[[ Data supplied open ]]
Lemma dry_train_batch_zero_images (env : Env) gen disc gen_opt disc_opt criterion
    (e i : nat) (b : Z) st t r :
  0 < b ->
  dry (train_batch env gen disc gen_opt disc_opt criterion 0 (Batch e i [b; 1; 28; 28]) st)
    = (t, r) ->
  r = inl ZeroDivisionError
  /\ filter is_update t
     = update_round env gen disc gen_opt disc_opt criterion (Batch e i [b; 1; 28; 28]).
Proof.
  intros Hb. unfold train_batch, true_div, py_mod. change (0 =? 0) with true. cbv iota.
  intros H. dry_step H. cbn [shape_of hd] in H.
  rewrite (view_flatten b Hb) in H.
  destruct (Z.ltb_spec b 0); [lia |]. change (Z_DIM <? 0) with false in H.
  cbn [orb] in H. dry_step H.
  injection H as <- <-. split; reflexivity.
Qed.

(** With [display_step = 0] the training loop cannot return once there
    is a batch to process: every run ends with an exception, and no image
    is saved.  When the libraries raise nothing of their own, the first
    batch of MNIST images goes through its whole round, both optimizers
    stepping, and the loop then ends with [ZeroDivisionError] at the first
    [/ display_step]. *)
Theorem zero_display_step_never_returns
    (env : Env) (gen disc : Net) (gen_opt disc_opt : Optimizer) (criterion : Criterion)
    (dataloader : DataLoader) (n_epochs : Z) (h t : list Event) (r : Exn + unit)
    (b : Z) (more : list (list Z)) :
  0 < n_epochs -> 0 < b ->
  batch_shapes dataloader = [b; 1; 28; 28] :: more ->
  run env (training_loop env gen disc gen_opt disc_opt criterion dataloader
                         n_epochs 0) h = (t, r) ->
  (exists e, r = inl e)
  /\ saved_paths (calls t) = []
  /\ snd (dry (training_loop env gen disc gen_opt disc_opt criterion dataloader
                             n_epochs 0)) = inl ZeroDivisionError
  /\ filter is_update
       (fst (dry (training_loop env gen disc gen_opt disc_opt criterion dataloader
                                n_epochs 0)))
     = update_round env gen disc gen_opt disc_opt criterion (Batch 0 0 [b; 1; 28; 28]).
Proof.
  intros Hn Hb Hshapes Hrun. split; [| split].
  - destruct r as [e | []]; [eauto |]. exfalso.
    apply run_dry in Hrun; [| apply training_loop_listing_free].
    destruct Hrun as [_ Hrun]. specialize (Hrun tt eq_refl).
    destruct (dry_training_loop_zero env gen disc gen_opt disc_opt criterion dataloader
                n_epochs Hn) as [e He]; [rewrite Hshapes; discriminate |].
    rewrite Hrun in He. discriminate.
  - destruct (saved_prefix _ _ _ _ _ _ _ _ _ _ _ _ Hrun) as [rest Hp].
    assert (Hnone : forall l, filter (snapshot_due 0) l = []).
    { induction l as [| s l IH]; [reflexivity |]. cbn [filter]. unfold snapshot_due at 1.
      rewrite Z.mod_0_r.
      destruct (Z.eqb_spec s 0); subst; exact IH. }
    rewrite Hnone in Hp. cbn [map] in Hp. symmetry in Hp.
    apply app_eq_nil in Hp. tauto.
  - assert (E : exists t1,
      dry (training_loop env gen disc gen_opt disc_opt criterion dataloader n_epochs 0)
        = (LoaderIter 0 :: LoaderNext :: t1, inl ZeroDivisionError)
      /\ filter is_update t1
         = update_round env gen disc gen_opt disc_opt criterion
                        (Batch 0 0 [b; 1; 28; 28])).
    { unfold training_loop. rewrite dry_bind.
      destruct (Z.to_nat n_epochs) as [| k] eqn:Ek; [lia |].
      cbn [seq for_each]. rewrite dry_bind. unfold for_batches at 1.
      cbn [bind call]. cbn [dry lib_error]. rewrite dry_bind.
      unfold batches at 1. rewrite Hshapes.
      cbn [List.length seq combine map for_each fst snd]. rewrite dry_bind.
      cbn [bind call dry lib_error].
      destruct (dry (train_batch env gen disc gen_opt disc_opt criterion 0 _ _))
        as [t1 r1] eqn:E1.
      destruct (dry_train_batch_zero_images _ _ _ _ _ _ _ _ _ _ _ _ Hb E1) as [-> Hu].
      exists t1. split; [reflexivity | exact Hu]. }
    destruct E as (t1 & -> & Hu). cbn [fst snd filter is_update].
    split; [reflexivity | exact Hu].
Qed.
(**
<<
  std::string regexp(snapshot_prefix +
                     "_iter_[0-9]+\\.(caffemodel|solverstate|replaymemory)");
  for (const std::string& f : FilesMatchingRegexp(regexp)) { ... }
>> *)
Definition RemoveSnapshots `{Regex} (fs : list text) (snapshot_prefix : text) (min_iter : Z)
  : outcome (list text) :=
  let regexp :=
    snapshot_prefix ++ str "_iter_[0-9]+\.(caffemodel|solverstate|replaymemory)" in
  for_each (remove_outdated min_iter) (FilesMatchingRegexp fs regexp) fs.

(** The files RemoveSnapshots deletes. *)
Definition outdated (stem : text) (min_iter : Z) (p : text) : Prop :=
  regex_match_artifact stem (path_filename p) = true /\ iteration_of stem p < min_iter.

Lemma artifact_shape stem p :
  regex_match_artifact stem (path_filename p) = true ->
  exists dir digits ext,
    all_digits digits
    /\ p = (dir ++ stem ++ str "_iter") ++ "_"%char :: digits ++ "."%char :: ext
    /\ path_filename p = (stem ++ str "_iter_") ++ digits ++ "."%char :: ext
    /\ ("_"%char ∉ digits ++ "."%char :: ext) /\ ("."%char ∉ ext).
Proof.
  unfold regex_match_artifact. intros Hm.
  destruct (path_filename_suffix p) as [dir Hp].
  assert (Hext : exists ext, regex_match_snapshot stem ext (path_filename p) = true
                   /\ ("_"%char ∉ ext) /\ ("."%char ∉ ext)).
  { apply orb_prop in Hm as [Hm|Hm]; [apply orb_prop in Hm as [Hm|Hm]|];
      eexists; (split; [exact Hm|]); rewrite !list_elem_of_In;
      vm_compute; intuition discriminate. }
  destruct Hext as (ext & Hm' & Hu & Hd).
  apply regex_match_snapshot_true in Hm' as (digits & Hds & Hname).
  exists dir, digits, ext. split; [done|]. split; [|split; [|split; [|done]]].
  - rewrite Hp at 1. rewrite Hname. by rewrite <- !app_assoc.
  - rewrite Hname. by rewrite <- !app_assoc.
  - apply not_in_digits; [done|apply Hds|].
    intros Hin. inversion Hin; subst; done.
Qed.

Lemma ParseIterFromSnapshot_artifact stem p :
  regex_match_artifact stem (path_filename p) = true ->
  Z.of_nat (length p) < 4294967296 ->
  iteration_of stem p <= INT_MAX ->
  ParseIterFromSnapshot p = Done (iteration_of stem p).
Proof.
  intros Hm Hlen Hmax.
  destruct (artifact_shape stem p Hm) as (dir & digits & ext & Hds & Hp & Hname & Hu & Hd).
  assert (Hit : iteration_of stem p = digits_value 0 digits).
  { unfold iteration_of. rewrite Hname.
    rewrite drop_app_length' by (rewrite length_app; simpl; lia).
    rewrite span_digits_app; [done|apply Hds|done]. }
  rewrite Hit in *. rewrite Hp in Hlen |- *.
  rewrite ParseIterFromSnapshot_shape by done. by apply stoi_digits.
Qed.

Lemma remove_filter (P : text -> Prop) `{!forall p, Decision (P p)} fs f :
  remove (filter P fs) f = filter (fun p => P p /\ p <> f) fs.
Proof.
  unfold remove. rewrite list_filter_filter. apply list_filter_iff. tauto.
Qed.

Lemma remove_outdated_step min_iter fs f iter :
  ParseIterFromSnapshot f = Done iter -> f ∈ fs ->
  remove_outdated min_iter fs f = Done (if iter <? min_iter then remove fs f else fs).
Proof.
  intros Hparse Hin. unfold remove_outdated. rewrite Hparse. cbn [mbind outcome_bind].
  destruct (iter <? min_iter); [|done].
  unfold is_regular_file. by rewrite bool_decide_eq_true_2.
Qed.

(** One pass over the matching files. *)
Lemma RemoveSnapshots_loop stem min_iter fs l : forall gone : list text,
  NoDup l ->
  (forall f, f ∈ l -> (f ∈ fs) /\ (f ∉ gone)
     /\ ParseIterFromSnapshot f = Done (iteration_of stem f)) ->
  for_each (remove_outdated min_iter) l (filter (fun p => p ∉ gone) fs)
  = Done (filter (fun p => (p ∉ gone) /\ ~ ((p ∈ l) /\ iteration_of stem p < min_iter)) fs).
Proof.
  induction l as [|f l IH]; intros gone Hnd Hl.
  - cbn. f_equal. apply list_filter_iff. intros p. split; [|tauto].
    intros Hp. split; [done|]. intros [Hin _]. by inversion Hin.
  - inversion Hnd as [|? ? Hf Hnd']; subst.
    destruct (Hl f) as (Hin & Hgone & Hparse); [by left|].
    cbn [for_each].
    rewrite (remove_outdated_step _ _ _ _ Hparse) by (apply list_elem_of_filter; done).
    cbn [mbind outcome_bind].
    destruct (Z.ltb_spec (iteration_of stem f) min_iter) as [Hlt|Hge].
    + rewrite remove_filter.
      rewrite (list_filter_iff _ (fun p => p ∉ f :: gone) fs)
        by (intros p; rewrite not_elem_of_cons; tauto).
      rewrite IH; [|done|].
      * f_equal. apply list_filter_iff. intros p. rewrite not_elem_of_cons.
        split.
        -- intros [[Hne Hg] Hno]. split; [done|]. intros [Hp Hit].
           inversion Hp; subst; [done|]. apply Hno. done.
        -- intros [Hg Hno]. split; [split; [|done]|].
           ++ intros ->. apply Hno. split; [by left|done].
           ++ intros [Hp Hit]. apply Hno. split; [by right|done].
      * intros g Hg. destruct (Hl g) as (? & ? & ?); [by right|].
        split; [done|]. split; [|done]. rewrite not_elem_of_cons. split; [|done].
        intros ->. done.
    + rewrite IH; [|done|].
      * f_equal. apply list_filter_iff. intros p. split.
        -- intros [Hg Hno]. split; [done|]. intros [Hp Hit].
           inversion Hp; subst; [lia|]. apply Hno. done.
        -- intros [Hg Hno]. split; [done|]. intros [Hp Hit]. apply Hno.
           split; [by right|done].
      * intros g Hg. apply Hl. by right.
Qed.

Lemma filter_keeps_all (P : text -> Prop) `{!forall p, Decision (P p)} (fs : list text) :
  (forall p, p ∈ fs -> P p) -> filter P fs = fs.
Proof.
  induction fs as [|p fs IH]; intros Hall; [done|].
  rewrite filter_cons_True by (apply Hall; by left).
  f_equal. apply IH. intros q Hq. apply Hall. by right.
Qed.

Lemma filter_iff_elem (P Q : text -> Prop) `{!forall p, Decision (P p)}
    `{!forall p, Decision (Q p)} (fs : list text) :
  (forall p, p ∈ fs -> P p <-> Q p) -> filter P fs = filter Q fs.
Proof.
  induction fs as [|p fs IH]; intros Hiff; [done|].
  rewrite !filter_cons.
  rewrite IH by (intros q Hq; apply Hiff; by right).
  destruct (decide (P p)) as [Hp|Hp], (decide (Q p)) as [Hq|Hq]; try done;
    exfalso; apply (Hiff p) in Hp || apply (Hiff p) in Hq; try done; by left.
Qed.

Lemma RemoveSnapshots_filter `{RegexLaws} fs snapshot_prefix min_iter :
  let stem := path_filename snapshot_prefix in
  literal stem ->
  NoDup fs ->
  (forall f, f ∈ fs -> Z.of_nat (length f) < 4294967296) ->
  (forall f, f ∈ fs -> regex_match_artifact stem (path_filename f) = true ->
     iteration_of stem f <= INT_MAX) ->
  RemoveSnapshots fs snapshot_prefix min_iter
  = Done (filter (fun p => ~ outdated stem min_iter p) fs).
Proof.
  intros stem Hlit Hnd Hlen Hint. unfold RemoveSnapshots.
  rewrite FilesMatchingRegexp_artifacts by done.
  pose proof (RemoveSnapshots_loop stem min_iter fs
                (artifact_files fs snapshot_prefix) []) as Hloop.
  rewrite (filter_keeps_all (fun p => p ∉ []) fs) in Hloop
    by (intros p _ Hin; inversion Hin).
  rewrite Hloop.
  - f_equal. apply filter_iff_elem. intros p Hin. unfold outdated, artifact_files.
    fold stem. split.
    + intros [_ Hno] [Hm Hit]. apply Hno. split; [|done]. by apply list_elem_of_filter.
    + intros Hno. split; [intros Hx; inversion Hx|].
      intros [Hl Hit]. apply list_elem_of_filter in Hl as [Hm _]. by apply Hno.
  - by apply NoDup_filter.
  - intros f Hf. unfold artifact_files in Hf.
    apply list_elem_of_filter in Hf as [Hm Hin]. split; [done|].
    split; [intros Hx; inversion Hx|].
    apply ParseIterFromSnapshot_artifact; [done|by apply Hlen|by apply Hint].
Qed.

(** X11: for a prefix whose file name has no regular expression
    metacharacter, RemoveSnapshots deletes exactly the files of the
    directory whose name is an artifact of the prefix (a caffemodel,
    solverstate or replaymemory file) with an iteration below
    [min_iter]; every other file stays, in place. *)
Theorem RemoveSnapshots_outdated `{RegexLaws} fs snapshot_prefix min_iter :
  let stem := path_filename snapshot_prefix in
  literal stem ->
  NoDup fs ->
  (forall f, f ∈ fs -> Z.of_nat (length f) < 4294967296) ->
  (forall f, f ∈ fs -> regex_match_artifact stem (path_filename f) = true ->
     iteration_of stem f <= INT_MAX) ->
  RemoveSnapshots fs snapshot_prefix min_iter
  = Done (filter (fun p => ~ outdated stem min_iter p) fs).
Proof. exact (RemoveSnapshots_filter fs snapshot_prefix min_iter). Qed.
(** * Media-file detection by extension

    A shallow embedding of [is_image_or_video] from
    [ai-services/mafm/mafm/rag/C_library/utils.c], together with the two
    [<string.h>] routines it calls, over a small model of C character
    arrays.  A computation is a function of the memory that either goes
    wrong (undefined behaviour) or returns a value and the memory it
    leaves behind. *)

From Stdlib Require Import ZArith List Ascii String Bool Lia.
Import ListNotations.

Local Open Scope Z_scope.

(** ** Memory: character arrays, pointers, computations *)

Module Mem.

(** The terminating null character. *)
Definition NUL : ascii := Ascii.zero.

(** An object is either the array of a string literal (static storage)
    or one of the arrays held by the memory. *)
Inductive block : Type :=
| Static (lit : string)
| Dynamic (id : nat).

(** A non-null [char *]: an object and an offset into it. *)
Record ptr : Type := Ptr { blk : block; ofs : nat }.

(** A [char *]; [None] is the null pointer. *)
Definition pointer : Type := option ptr.

Definition NULL : pointer := None.

Definition is_null (p : pointer) : bool :=
  match p with None => true | Some _ => false end.

(** [s + n] in C. *)
Definition ptr_add (p : ptr) (n : nat) : ptr :=
  Ptr (blk p) (ofs p + n).

(** The memory: the contents of the dynamic arrays. *)
Definition mem : Type := list (list ascii).
(** * Benin least-cost electrification: demand and LCOE models

    A shallow embedding of [benin_least_cost/config.py], [demand.py] and
    [lcoe.py], and of the call sequence of [scripts/run_benin_pipeline.py].

    The Python code is vectorised over the rows of a (Geo)DataFrame and no
    statement looks at another row, so every column expression is embedded
    as the value it takes on one row.  A row carries, for each optional
    column, [None] when the table has no such column at all; a column that
    is present may still hold a null cell, which pandas reads as NaN.

    The float64 columns are embedded as exact rationals extended with the
    IEEE special values [+inf], [-inf] and [NaN]: division by zero, NaN
    propagation and NaN-skipping reductions follow numpy and pandas, while
    rounding error and the sign of zero are left out.  The scalar function
    [crf], whose result for a rate near zero is decided by rounding, is
    embedded a second time over binary64 floats ([Float64.crf]). *)

From Stdlib Require Import QArith Qround Qpower Qminmax Lqa.
From Stdlib Require Import ZArith Lia Bool String List.
From Stdlib Require PrimFloat FloatOps SpecFloat.
Import ListNotations.

Local Open Scope Q_scope.

(* ------------------------------------------------------------------ *)
(** ** Numbers: rationals with the IEEE special values *)

Inductive num : Type :=
| Fin (q : Q)
| PInf
| NInf
| NaN.

Module Num.

Definition of_Z (z : Z) : num := Fin (inject_Z z).

Definition isnan (x : num) : bool :=
  match x with NaN => true | _ => false end.

Definition Qltb (a b : Q) : bool :=
  match a ?= b with Lt => true | _ => false end.

(** [x + y] *)
Definition add (x y : num) : num :=
  match x, y with
  | NaN, _ | _, NaN => NaN
  | Fin a, Fin b => Fin (a + b)
  | PInf, NInf | NInf, PInf => NaN
  | PInf, _ | _, PInf => PInf
  | NInf, _ | _, NInf => NInf
  end.

(** The infinity with the sign of [a], NaN for [a = 0] (as [0 * inf]). *)
Definition signed_inf (a : Q) (pos : bool) : num :=
  match a ?= 0 with
  | Eq => NaN
  | Gt => if pos then PInf else NInf
  | Lt => if pos then NInf else PInf
  end.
[[ Data supplied closed ]]
**Exercise description**
What is asked for is an exact copy of the lines above from the one containing "(** An object" through the one containing "Definition ptr_add (p", and only those.

**Reply to the task**
(** An object is either the array of a string literal (static storage)
    or one of the arrays held by the memory. *)
Inductive block : Type :=
| Static (lit : string)
| Dynamic (id : nat).

(** A non-null [char *]: an object and an offset into it. *)
Record ptr : Type := Ptr { blk : block; ofs : nat }.

(** A [char *]; [None] is the null pointer. *)
Definition pointer : Type := option ptr.

Definition NULL : pointer := None.

Definition is_null (p : pointer) : bool :=
  match p with None => true | Some _ => false end.

(** [s + n] in C. *)
Definition ptr_add (p : ptr) (n : nat) : ptr :=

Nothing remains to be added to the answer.